I wonder why I didn't burn all the sound effects onto a CD while I was
in the metal shed and had my computer. Now I'll have to put together a
reel-to-reel tape recorder from old junk just to play the sound effects.
The guy comes around for the three or four sound effects he first told
me to make for him and I just shake my head and smile. He's pissed off
that I didn't do what I said I'd do. Again, I don't care what he thinks.

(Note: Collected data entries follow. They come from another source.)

(* ===== verification/Dll.v ===== *)
(** Doubly linked lists threaded through a heap, with generic link fields; circular
    lists with a sentinel on top of them.  The engine threads its buckets on several
    intrusive lists (the global order and the collision chain of a HashTable, the
    elements of a [zend_llist], the roots of the collector).  A list is described
    through a _view_, the function that reads the (prev, next) pair of a node out
    of a heap, so one theory covers every pair of link fields. *)

From S2P Require Import Prelude.

(** * Doubly linked lists over a shared heap *)

Abbreviation ptr := positive.
(** A C pointer that may be [NULL]. *)
Abbreviation nptr := (option positive).
Abbreviation view := (ptr → option (nptr * nptr)).

(** [hd_or l n]: the node a segment [l] starts with, [n] when it is empty. *)
Definition hd_or (l : list ptr) (n : nptr) : nptr :=
  match l with [] => n | x :: _ => Some x end.
(** [last_or p l]: the node a segment ends with, [p] when it is empty. *)
Definition last_or (p : nptr) (l : list ptr) : nptr :=
  match last l with Some x => Some x | None => p end.

(** [dseg lk p l n]: the nodes [l] are linked in order, between [p] and [n]. *)
Fixpoint dseg (lk : view) (p : nptr) (l : list ptr) (n : nptr) : Prop :=
  match l with
  | [] => True
  | x :: l' => lk x = Some (p, hd_or l' n) ∧ dseg lk (Some x) l' n
  end.

Definition dll (lk : view) (l : list ptr) : Prop := dseg lk None l None.

Section dseg.
Implicit Types (lk : view) (l : list ptr) (p n : nptr).

Lemma hd_or_app l1 l2 n : hd_or (l1 ++ l2) n = hd_or l1 (hd_or l2 n).
Proof. by destruct l1. Qed.

Lemma last_or_snoc p l x : last_or p (l ++ [x]) = Some x.
Proof. unfold last_or. by rewrite last_snoc. Qed.

Lemma last_or_cons p x l : last_or p (x :: l) = last_or (Some x) l.
Proof. unfold last_or. rewrite last_cons. by destruct (last l). Qed.

Lemma dseg_app lk p l1 l2 n :
  dseg lk p (l1 ++ l2) n ↔
  dseg lk p l1 (hd_or l2 n) ∧ dseg lk (last_or p l1) l2 n.
Proof.
  revert p. induction l1 as [|x l1 IH]; intros p; simpl; [tauto|].
  rewrite IH, hd_or_app, last_or_cons. tauto.
Qed.

Lemma dseg_ext lk lk' p l n :
  (∀ x, x ∈ l → lk' x = lk x) → dseg lk p l n → dseg lk' p l n.
Proof.
  revert p. induction l as [|x l IH]; intros p Hext; simpl; [done|].
  intros [Hx Hl]. split.
  - rewrite Hext by set_solver. done.
  - apply IH; [|done]. intros y Hy. apply Hext. set_solver.
Qed.

Lemma dseg_lookup lk p l1 x l2 n :
  dseg lk p (l1 ++ x :: l2) n → lk x = Some (last_or p l1, hd_or l2 n).
Proof. rewrite dseg_app. simpl. tauto. Qed.

Lemma dseg_live lk p l n x : dseg lk p l n → x ∈ l → is_Some (lk x).
Proof.
  intros Hd (l1 & l2 & ->)%list_elem_of_split.
  rewrite (dseg_lookup _ _ _ _ _ _ Hd). eauto.
Qed.

(** Re-targeting the two ends of a segment. *)
Definition set_next (o : nptr) (n : nptr) lk : view := λ q,
  if decide (o = Some q) then (λ pn, (pn.1, n)) <$> lk q else lk q.
Definition set_prev (o : nptr) (p : nptr) lk : view := λ q,
  if decide (o = Some q) then (λ pn, (p, pn.2)) <$> lk q else lk q.

Lemma set_next_None n lk q : set_next None n lk q = lk q.
Proof. unfold set_next. by case_decide. Qed.
Lemma set_prev_None p lk q : set_prev None p lk q = lk q.
Proof. unfold set_prev. by case_decide. Qed.

Lemma set_next_ne o n lk q : o ≠ Some q → set_next o n lk q = lk q.
Proof. unfold set_next. by case_decide. Qed.
Lemma set_prev_ne o p lk q : o ≠ Some q → set_prev o p lk q = lk q.
Proof. unfold set_prev. by case_decide. Qed.

Lemma hd_or_elem l x : hd_or l None = Some x → x ∈ l.
Proof. destruct l; [done|]. intros [= ->]. set_solver. Qed.
Lemma last_or_elem l x : last_or None l = Some x → x ∈ l.
Proof.
  unfold last_or. destruct (last l) eqn:E; [|done].
  intros [= ->]. apply last_Some in E as [l' ->]. set_solver.
Qed.

(** Changing the [next] field of the last node of a segment. *)
Lemma dseg_set_next lk l n n' :
  NoDup l → dseg lk None l n → dseg (set_next (last_or None l) n' lk) None l n'.
Proof.
  intros Hnd Hd. destruct l as [|y l _] using rev_ind; [done|].
  rewrite last_or_snoc. apply dseg_app in Hd as [Hl Hy]. apply dseg_app. split.
  - eapply dseg_ext; [|exact Hl]. intros x Hx. apply set_next_ne.
    intros [= ->]. apply NoDup_app in Hnd as (_ & Hdis & _). set_solver.
  - simpl in *. destruct Hy as [Hy _]. split; [|done].
    unfold set_next. rewrite decide_True, Hy by done. done.
Qed.

(** Changing the [prev] field of the first node of a segment. *)
Lemma dseg_set_prev lk p p' l :
  NoDup l → dseg lk p l None → dseg (set_prev (hd_or l None) p' lk) p' l None.
Proof.
  intros Hnd Hd. destruct l as [|y l]; [done|]. simpl in *.
  destruct Hd as [Hy Hl]. split.
  - unfold set_prev. rewrite decide_True, Hy by done. done.
  - eapply dseg_ext; [|exact Hl]. intros x Hx. apply set_prev_ne.
    intros [= ->]. apply NoDup_cons in Hnd as [? _]. set_solver.
Qed.

(** Unlinking a node. *)
Lemma dll_unlink lk lk' l1 x l2 :
  NoDup (l1 ++ x :: l2) → dll lk (l1 ++ x :: l2) →
  (∀ q, q ≠ x →
    lk' q = set_prev (hd_or l2 None) (last_or None l1)
              (set_next (last_or None l1) (hd_or l2 None) lk) q) →
  dll lk' (l1 ++ l2).
Proof.
  intros Hnd Hd Hext. unfold dll in *.
  apply NoDup_app in Hnd as (Hnd1 & Hdis & [Hx Hnd2]%NoDup_cons).
  apply dseg_app in Hd as [Hd1 [_ Hd2]]. apply dseg_app. split.
  - eapply dseg_ext; [|eapply dseg_set_next; [done|exact Hd1]].
    intros q Hq. rewrite Hext by set_solver. apply set_prev_ne.
    intros ?%hd_or_elem. set_solver.
  - eapply dseg_ext; [|eapply dseg_set_prev; [done|exact Hd2]].
    intros q Hq. rewrite Hext by set_solver.
    unfold set_prev. case_decide.
    + rewrite set_next_ne; [done|]. intros ?%last_or_elem. set_solver.
    + apply set_next_ne. intros ?%last_or_elem. set_solver.
Qed.

(** Linking a node between [l1] and [l2]. *)
Lemma dll_link lk lk' l1 x l2 :
  NoDup (l1 ++ l2) → x ∉ l1 ++ l2 → dll lk (l1 ++ l2) →
  lk' x = Some (last_or None l1, hd_or l2 None) →
  (∀ q, q ≠ x →
    lk' q = set_prev (hd_or l2 None) (Some x) (set_next (last_or None l1) (Some x) lk) q) →
  dll lk' (l1 ++ x :: l2).
Proof.
  intros Hnd Hx Hd Hlkx Hext. unfold dll in *.
  apply NoDup_app in Hnd as (Hnd1 & Hdis & Hnd2).
  apply dseg_app in Hd as [Hd1 Hd2]. apply dseg_app. split; [|split; [done|]].
  - eapply dseg_ext; [|eapply dseg_set_next; [done|exact Hd1]].
    intros q Hq. rewrite Hext by set_solver. apply set_prev_ne.
    intros ?%hd_or_elem. set_solver.
  - eapply dseg_ext; [|eapply dseg_set_prev; [done|exact Hd2]].
    intros q Hq. rewrite Hext by set_solver.
    unfold set_prev. case_decide.
    + rewrite set_next_ne; [done|]. intros ?%last_or_elem. set_solver.
    + apply set_next_ne. intros ?%last_or_elem. set_solver.
Qed.

(** A node of a list determines its position. *)
Lemma dll_NoDup_next lk l x : dll lk l → x ∈ l →
  ∃ l1 l2, l = l1 ++ x :: l2 ∧ lk x = Some (last_or None l1, hd_or l2 None).
Proof.
  intros Hd (l1 & l2 & ->)%list_elem_of_split. exists l1, l2. split; [done|].
  eapply dseg_lookup, Hd.
Qed.
Lemma last_or_None_nil (l : list ptr) : last_or None l = None ↔ l = [].
Proof. unfold last_or. destruct (last l) eqn:E; [|by apply last_None in E]. split; [done|]. by intros ->. Qed.

Lemma last_or_is_nil {A} (l : list ptr) (x y : A) :
  (if last_or None l is Some _ then x else y) = (if l is [] then y else x).
Proof.
  destruct l as [|z l]; [done|]. destruct (last_or None (z :: l)) eqn:E; [done|].
  by apply last_or_None_nil in E.
Qed.

Lemma last_or_app p l1 l2 : last_or p (l1 ++ l2) = last_or (last_or p l1) l2.
Proof. unfold last_or. rewrite last_app. by destruct (last l2), (last l1). Qed.
End dseg.

(** * Circular doubly linked lists through a sentinel, such as the root buffer of the cycle collector *)

Section ring.
Context (s : ptr).
Implicit Types (lk : view) (l : list ptr) (x q : ptr) (o : nptr).

(** A pointer to the sentinel is the end of the list. *)
Definition cut_ptr o : nptr := if decide (o = Some s) then None else o.
Definition cut lk : view := λ q,
  if decide (q = s) then None else (λ pn, (cut_ptr pn.1, cut_ptr pn.2)) <$> lk q.

(** [l] are the nodes of the ring, in order, without the sentinel. *)
Record ring lk l : Prop := {
  rg_nodup : NoDup (s :: l);
  rg_dll : dll (cut lk) l;
  rg_sentinel : lk s = Some (last_or (Some s) l, hd_or l (Some s));
  rg_some : ∀ x, x ∈ l → ∃ p n, lk x = Some (Some p, Some n);
}.

Lemma cut_last l1 : s ∉ l1 → cut_ptr (last_or (Some s) l1) = last_or None l1.
Proof.
  intros Hs. destruct l1 as [|y l _] using rev_ind; [unfold last_or, cut_ptr; simpl; by rewrite decide_True|].
  rewrite !last_or_snoc. unfold cut_ptr. rewrite decide_False; [done|]. intros [= ->]. set_solver.
Qed.
Lemma cut_hd l2 : s ∉ l2 → cut_ptr (hd_or l2 (Some s)) = hd_or l2 None.
Proof.
  intros Hs. destruct l2 as [|y l2]; unfold cut_ptr; simpl; [by rewrite decide_True|].
  rewrite decide_False; [done|]. intros [= ->]. set_solver.
Qed.
Lemma uncut_last p l1 : cut_ptr (Some p) = last_or None l1 → Some p = last_or (Some s) l1.
Proof.
  destruct l1 as [|y l _] using rev_ind; unfold cut_ptr; case_decide; rewrite ?last_or_snoc; intros Hc; by simplify_eq/=.
Qed.
Lemma uncut_hd n l2 : cut_ptr (Some n) = hd_or l2 None → Some n = hd_or l2 (Some s).
Proof. unfold cut_ptr. destruct l2; simpl; case_decide; intros Hc; by simplify_eq/=. Qed.

Lemma ring_lookup lk l1 x l2 : ring lk (l1 ++ x :: l2) → lk x = Some (last_or (Some s) l1, hd_or l2 (Some s)).
Proof.
  intros [H1 H2 _ H4]. destruct (H4 x) as (p & n & Hx); [set_solver|].
  apply dseg_lookup in H2. unfold cut in H2. rewrite Hx in H2.
  rewrite decide_False in H2 by (apply NoDup_cons in H1 as [? _]; set_solver). simpl in H2. injection H2 as Hp Hn.
  rewrite Hx. by rewrite (uncut_last _ _ Hp), (uncut_hd _ _ Hn).
Qed.

Lemma last_or_Some l : ∃ y, last_or (Some s) l = Some y.
Proof. destruct l as [|y l _] using rev_ind; [by exists s|]. exists y. apply last_or_snoc. Qed.
Lemma hd_or_Some l : ∃ y, hd_or l (Some s) = Some y.
Proof. destruct l; simpl; eauto. Qed.

(** Setting fields commutes with cutting. *)
Lemma cut_links o p o' n lk q :
  cut (set_prev o p (set_next o' n lk)) q = set_prev (cut_ptr o) (cut_ptr p) (set_next (cut_ptr o') (cut_ptr n) (cut lk)) q.
Proof.
  unfold cut, set_prev, set_next. destruct (decide (q = s)) as [->|Hq]; [by repeat case_decide|].
  assert (∀ o, cut_ptr o = Some q ↔ o = Some q) as Hcut.
  { intros o1. unfold cut_ptr. case_decide; [subst|done]. split; [done|]. by intros [= ->]. }
  rewrite (decide_ext _ _ _ _ (Hcut o)), (decide_ext _ _ _ _ (Hcut o')).
  repeat case_decide; by destruct (lk q).
Qed.

Lemma links_some o p o' n lk x : (∃ a b, lk x = Some (Some a, Some b)) →
  ∃ a b, set_prev o (Some p) (set_next o' (Some n) lk) x = Some (Some a, Some b).
Proof. intros (a & b & Hx). unfold set_prev, set_next. rewrite Hx. repeat case_decide; simpl; eauto. Qed.

Lemma ring_unlink lk lk' l1 x l2 :
  ring lk (l1 ++ x :: l2) →
  (∀ q, q ≠ x →
    lk' q = set_prev (hd_or l2 (Some s)) (last_or (Some s) l1)
              (set_next (last_or (Some s) l1) (hd_or l2 (Some s)) lk) q) →
  ring lk' (l1 ++ l2).
Proof.
  intros [H1 H2 H3 H4] Hlk. apply NoDup_cons in H1 as [Hs Hnd].
  assert (NoDup (s :: l1 ++ l2)) as Hnd'.
  { apply NoDup_cons. split; [set_solver|]. apply NoDup_app in Hnd as (? & ? & [? ?]%NoDup_cons). apply NoDup_app. set_solver. }
  assert (∀ q, q ≠ x → cut lk' q = cut (set_prev (hd_or l2 (Some s)) (last_or (Some s) l1)
    (set_next (last_or (Some s) l1) (hd_or l2 (Some s)) lk)) q) as Hcut. { intros q Hq. unfold cut. by rewrite Hlk. }
  split; [done|..].
  - eapply dll_unlink; [exact Hnd|exact H2|]. intros q Hq. rewrite Hcut, cut_links by done.
    by rewrite cut_last, cut_hd by set_solver.
  - rewrite Hlk by set_solver. unfold set_prev, set_next. rewrite H3, !last_or_app, !hd_or_app, last_or_cons.
    assert (∀ y, y ∈ l1 ++ l2 → Some y ≠ Some s) as Hne. { intros y Hy [= ->]. set_solver. }
    destruct l1 as [|y l1 _] using rev_ind; rewrite ?last_or_snoc.
    + rewrite (decide_True (P := last_or (Some s) [] = Some s)) by done. simpl.
      destruct l2 as [|z l2]; simpl; [by rewrite decide_True|].
      rewrite decide_False by (apply Hne; set_solver). by rewrite !last_or_cons.
    + rewrite (decide_False (P := Some y = Some s)) by (apply Hne; set_solver).
      destruct l2 as [|z l2]; simpl.
      * rewrite decide_True by done. simpl. by destruct l1.
      * rewrite decide_False by (apply Hne; set_solver). rewrite !last_or_cons. by destruct l1.
  - intros q Hq. apply NoDup_app in Hnd as (_ & Hd & [Hx _]%NoDup_cons). rewrite Hlk by set_solver.
    destruct (last_or_Some l1) as [p Hp], (hd_or_Some l2) as [n Hn]. rewrite Hp, Hn. apply links_some, H4. set_solver.
Qed.

(** A new node right behind the sentinel. *)
Lemma ring_push lk lk' x l :
  ring lk l → x ∉ s :: l → lk' x = Some (Some s, hd_or l (Some s)) →
  (∀ q, q ≠ x → lk' q = set_prev (hd_or l (Some s)) (Some x) (set_next (Some s) (Some x) lk) q) →
  ring lk' (x :: l).
Proof.
  intros [H1 H2 H3 H4] Hx Hlkx Hlk. pose proof H1 as [Hs Hnd]%NoDup_cons.
  assert (∀ q, q ≠ x → cut lk' q = cut (set_prev (hd_or l (Some s)) (Some x) (set_next (Some s) (Some x) lk)) q) as Hcut.
  { intros q Hq. unfold cut. by rewrite Hlk. }
  split.
  - constructor; [set_solver|]. constructor; [set_solver|done].
  - apply (dll_link (cut lk) _ [] x l); [done|set_solver|done| |].
    + unfold cut. rewrite decide_False, Hlkx by set_solver. simpl. rewrite cut_hd by done. unfold cut_ptr. by rewrite decide_True.
    + intros q Hq. rewrite Hcut, cut_links by done. rewrite cut_hd by done. unfold cut_ptr.
      rewrite (decide_True (P := Some s = Some s)), (decide_False (P := Some x = Some s)) by set_solver. done.
  - rewrite Hlk by set_solver. unfold set_prev, set_next. rewrite H3, last_or_cons.
    rewrite (decide_True (P := Some s = Some s)) by done.
    destruct l as [|y l]; simpl; [by rewrite decide_True|].
    rewrite decide_False by (intros [= ->]; set_solver). simpl. by rewrite !last_or_cons.
  - intros q [->|Hq]%elem_of_cons; [destruct (hd_or_Some l) as [n ->] in Hlkx; eauto|].
    rewrite Hlk by set_solver. apply links_some. auto.
Qed.
End ring.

/No/ amount of expensive equipment will help him now. I can do a better
job with old junk than that poseur can do with all the modern equipment
money can buy. And he knows it.
I smile at him; his nebulous face comes into focus. He's the husband of
the woman who borrowed my antique RCA microphone for her New Year's Eve
singing concert at the Company Store, but his hair is all curly and
poofed out on the sides.
Next dream. Two things are going on at once at a big family dinner being
held in the banquet hall of an old British family mansion. 1. A sleazy,
fifty-or-fifty-five-year-old man who's impeccably groomed (a
stereotypical child molester) is carrying out his murder plan involving
poison. The long-haired, stoner, surfer dude next to him at the table is
the victim. Surfer Dude drinks wine with poison in it and, as the poison
takes effect, he humiliates himself by making a burbling, chuckling
sound, owlishly leering at a man diagonally across the table, and
falling face-down, dead, into his own plate of chicken bones and peas.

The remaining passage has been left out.